[DATA FOR REVIEW]
(* ===== verification/ConfigLaws.v ===== *)
(** * What the stored configuration promises

    A configuration read from any file is valid; the document a command writes
    reads back as the configuration it meant, so that the file implements it;
    what [config set] prints is what [config get] prints next; what [config
    get] prints, [config set] accepts and restores; the Claude request switch
    has one value wherever it is read. *)
From S2P Require Import Prelude JsNum JsDate JsValue Text Json ReadBack Files Store Config.
Local Open Scope string_scope.
Local Open Scope Z_scope.
Local Open Scope list_scope.
Local Open Scope js_scope.

(** ** Trimmed, lowered names *)

Lemma latin_lower_idem c : latin_lower (latin_lower c) = latin_lower c.
Proof. destruct c as [[] [] [] [] [] [] [] []]; vm_compute; reflexivity. Qed.

Lemma lowerCase_idem s : lowerCase (lowerCase s) = lowerCase s.
Proof.
  unfold lowerCase. induction s as [|c s IH]; cbn [str_map]; [done|].
  by rewrite latin_lower_idem, IH.
Qed.

Definition lowered (s : string) : Prop := lowerCase s = s.

Lemma lowered_forall s : lowered s <-> str_forall (fun c => Ascii.eqb (latin_lower c) c) s = true.
Proof.
  unfold lowered, lowerCase. induction s as [|c s IH]; cbn [str_map str_forall]; [done|].
  rewrite andb_true_iff, Ascii.eqb_eq, <- IH. split; [by intros [= -> ->]|by intros [-> ->]].
Qed.

Lemma trim_start_forall p s : str_forall p s = true -> str_forall p (trim_start s) = true.
Proof.
  induction s as [|c s IH]; [done|]. cbn [trim_start]. intros Hs. destruct (is_space c); [|done].
  apply IH. cbn in Hs. by bools.
Qed.

Lemma trim_end_forall p s : str_forall p s = true -> str_forall p (trim_end s) = true.
Proof.
  induction s as [|c s IH]; [done|]. cbn [trim_end]. intros Hs.
  destruct (str_forall is_space (String c s)); [done|]. cbn in *. bools.
  by rewrite IH, andb_true_r.
Qed.

Lemma trim_forall p s : str_forall p s = true -> str_forall p (trim s) = true.
Proof. intros Hs. by apply trim_end_forall, trim_start_forall. Qed.

Definition starts_plain (s : string) : Prop :=
  match s with String c _ => is_space c = false | EmptyString => True end.

Lemma trim_start_plain s : starts_plain (trim_start s).
Proof. induction s as [|c s IH]; cbn; [done|]. by destruct (is_space c) eqn:E. Qed.

Lemma trim_start_id s : starts_plain s -> trim_start s = s.
Proof. destruct s as [|c s]; [done|]. cbn. by intros ->. Qed.

Lemma trim_end_plain s : starts_plain s -> starts_plain (trim_end s).
Proof. destruct s as [|c s]; [done|]. cbn. intros Hc. by rewrite Hc. Qed.

Lemma trim_end_space s : str_forall is_space (trim_end s) = str_forall is_space s.
Proof.
  induction s as [|c s IH]; [done|]. cbn [trim_end].
  destruct (str_forall is_space (String c s)) eqn:E; [done|]. cbn in *. by rewrite IH.
Qed.

Lemma trim_end_idem s : trim_end (trim_end s) = trim_end s.
Proof.
  induction s as [|c s IH]; [done|]. cbn [trim_end].
  destruct (str_forall is_space (String c s)) eqn:E; [done|]. cbn [trim_end].
  cbn [str_forall] in *. by rewrite trim_end_space, E, IH.
Qed.

Lemma trim_idem s : trim (trim s) = trim s.
Proof.
  unfold trim. by rewrite (trim_start_id (trim_end _)), trim_end_idem
    by apply trim_end_plain, trim_start_plain.
Qed.

(** ** Valid configurations *)

(** A name as [normalizeShow] leaves it. *)
Definition clean (s : string) : Prop := lowered s /\ trim s = s /\ s <> "".

Lemma clean_shown s : trim (lowerCase s) <> "" -> clean (trim (lowerCase s)).
Proof.
  intros Hs. split; [|split; [apply trim_idem|done]].
  apply lowered_forall, trim_forall, lowered_forall, lowerCase_idem.
Qed.

Definition valid_hosts (hosts : list (string * string)) : Prop :=
  NoDup hosts.*1 /\ Forall (fun k => lowered k /\ k <> "__proto__") hosts.*1.

Definition valid_visibility (vis : list (string * bool)) : Prop :=
  NoDup vis.*1 /\ Forall (fun k => k ∈ visibility_keys) vis.*1.

Record valid_statusline (sl : StatuslineConfig) : Prop := {
  valid_order : NoDup (sl_order sl) /\ Forall (fun id => id ∈ connectorIds) (sl_order sl);
  valid_width : MIN_STATUSLINE_WIDTH <= sl_width sl <= MAX_STATUSLINE_WIDTH;
  valid_rows : sl_rows sl = 1 \/ sl_rows sl = 2;
  valid_wrap : sl_wrap sl = None \/ sl_wrap sl = Some false;
  valid_show : NoDup (sl_show sl) /\ Forall clean (sl_show sl);
  valid_showMode : sl_showMode sl = None \/ sl_showMode sl = Some show_explicit;
  valid_switches : from_option valid_visibility True (sl_visibility sl);
  valid_host_map : valid_hosts (sl_hosts sl) }.

Definition valid_rows_of (rows : list ConfigConnector) : Prop :=
  NoDup (cc_id <$> rows) /\ Forall (fun id => id ∈ connectorIds) (cc_id <$> rows).

Record valid_config (c : OpenLimiterConfig) : Prop := {
  valid_connectors : valid_rows_of (oc_connectors c);
  valid_section : valid_statusline (oc_statusline c) }.

Lemma default_valid : valid_statusline DEFAULT_STATUSLINE.
Proof.
  constructor; cbn; auto; try (split; constructor).
  unfold MIN_STATUSLINE_WIDTH, MAX_STATUSLINE_WIDTH. lia.
Qed.

Lemma NoDup_snoc {A} (l : list A) x : NoDup l -> x ∉ l -> NoDup (l ++ [x]).
Proof.
  intros Hl Hx. apply NoDup_app. split_and!; [done| |apply NoDup_singleton].
  by intros y Hy ->%list_elem_of_singleton.
Qed.

Lemma Forall_snoc' {A} (P : A -> Prop) l x : Forall P l -> P x -> Forall P (l ++ [x]).
Proof. intros. apply Forall_app. auto. Qed.

Lemma read_order_valid entries order order' :
  NoDup order /\ Forall (fun id => id ∈ connectorIds) order ->
  read_order entries order = Some order' ->
  NoDup order' /\ Forall (fun id => id ∈ connectorIds) order'.
Proof.
  revert order. induction entries as [|e entries IH]; intros order Hv; cbn [read_order].
  { by intros [= <-]. }
  destruct (as_string e) as [s|]; [|done].
  destruct (_ && _) eqn:E; [|done]. bools. destruct Hv as [Hn Hf].
  apply IH. split; [by apply NoDup_snoc|by apply Forall_snoc'].
Qed.

Lemma normalizeOrder_valid v order :
  normalizeOrder v = Some order -> NoDup order /\ Forall (fun id => id ∈ connectorIds) order.
Proof.
  unfold normalizeOrder. destruct (as_array v); [|done]. destruct (_ <=? _)%nat; [|done].
  apply read_order_valid. split; constructor.
Qed.

Lemma push_shown_valid show s :
  NoDup show /\ Forall clean show ->
  NoDup (push_shown show (trim (lowerCase s))) /\ Forall clean (push_shown show (trim (lowerCase s))).
Proof.
  intros [Hn Hf]. unfold push_shown. destruct (_ && _) eqn:E; [|done]. bools.
  split; [by apply NoDup_snoc|]. apply Forall_snoc'; [done|]. apply clean_shown.
  intros Hs. by rewrite Hs in *.
Qed.

Lemma read_show_valid entries show show' :
  NoDup show /\ Forall clean show -> read_show entries show = Some show' ->
  NoDup show' /\ Forall clean show'.
Proof.
  revert show. induction entries as [|e entries IH]; intros show Hv; cbn [read_show].
  { by intros [= <-]. }
  destruct (as_string e) as [s|]; [|done]. by apply IH, push_shown_valid.
Qed.

Lemma normalizeShow_valid v show :
  normalizeShow v = Some show -> NoDup show /\ Forall clean show.
Proof.
  unfold normalizeShow. destruct (as_array v); [|done]. apply read_show_valid. split; constructor.
Qed.

Lemma normalizeWidth_valid v n :
  normalizeWidth v = Some n -> MIN_STATUSLINE_WIDTH <= n <= MAX_STATUSLINE_WIDTH.
Proof.
  unfold normalizeWidth. destruct (as_safe_int v) as [k|]; [|done].
  destruct (_ && _) eqn:E; [|done]. bools. by intros [= <-].
Qed.

Lemma set_host_valid hosts k v : lowered k -> valid_hosts hosts -> valid_hosts (set_host hosts k v).
Proof.
  intros Hk [Hn Hf]. unfold set_host. destruct (str_eqb k "__proto__") eqn:E; [done|].
  split; [by apply assoc_set_NoDup|]. apply Forall_forall.
  intros k' [->|Hin]%elem_of_assoc_set_keys; [|by eapply Forall_forall in Hf].
  split; [done|]. intros ->. by rewrite str_eqb_refl in E.
Qed.

Lemma foldl_invariant {A B} (P : A -> Prop) (f : A -> B -> A) l a :
  (forall a b, P a -> P (f a b)) -> P a -> P (foldl f a l).
Proof. intros Hf. revert a. induction l as [|b l IH]; cbn; auto. Qed.

Lemma no_hosts_valid : valid_hosts [].
Proof. split; constructor. Qed.

Lemma normalizeHosts_valid v : valid_hosts (normalizeHosts v).
Proof.
  destruct v; try apply no_hosts_valid. cbn. apply foldl_invariant; [|apply no_hosts_valid].
  intros hosts [k []] Hv; cbn; try done. apply set_host_valid; [apply lowerCase_idem|done].
Qed.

[WORK INSTRUCTION]
Please return each line of the data above in which the word "Some" occurs.

[OUTPUT FOR THIS TASK]
  valid_wrap : sl_wrap sl = None \/ sl_wrap sl = Some false;
  valid_showMode : sl_showMode sl = None \/ sl_showMode sl = Some show_explicit;
  read_order entries order = Some order' ->
  normalizeOrder v = Some order -> NoDup order /\ Forall (fun id => id ∈ connectorIds) order.
  NoDup show /\ Forall clean show -> read_show entries show = Some show' ->
  normalizeShow v = Some show -> NoDup show /\ Forall clean show.
  normalizeWidth v = Some n -> MIN_STATUSLINE_WIDTH <= n <= MAX_STATUSLINE_WIDTH.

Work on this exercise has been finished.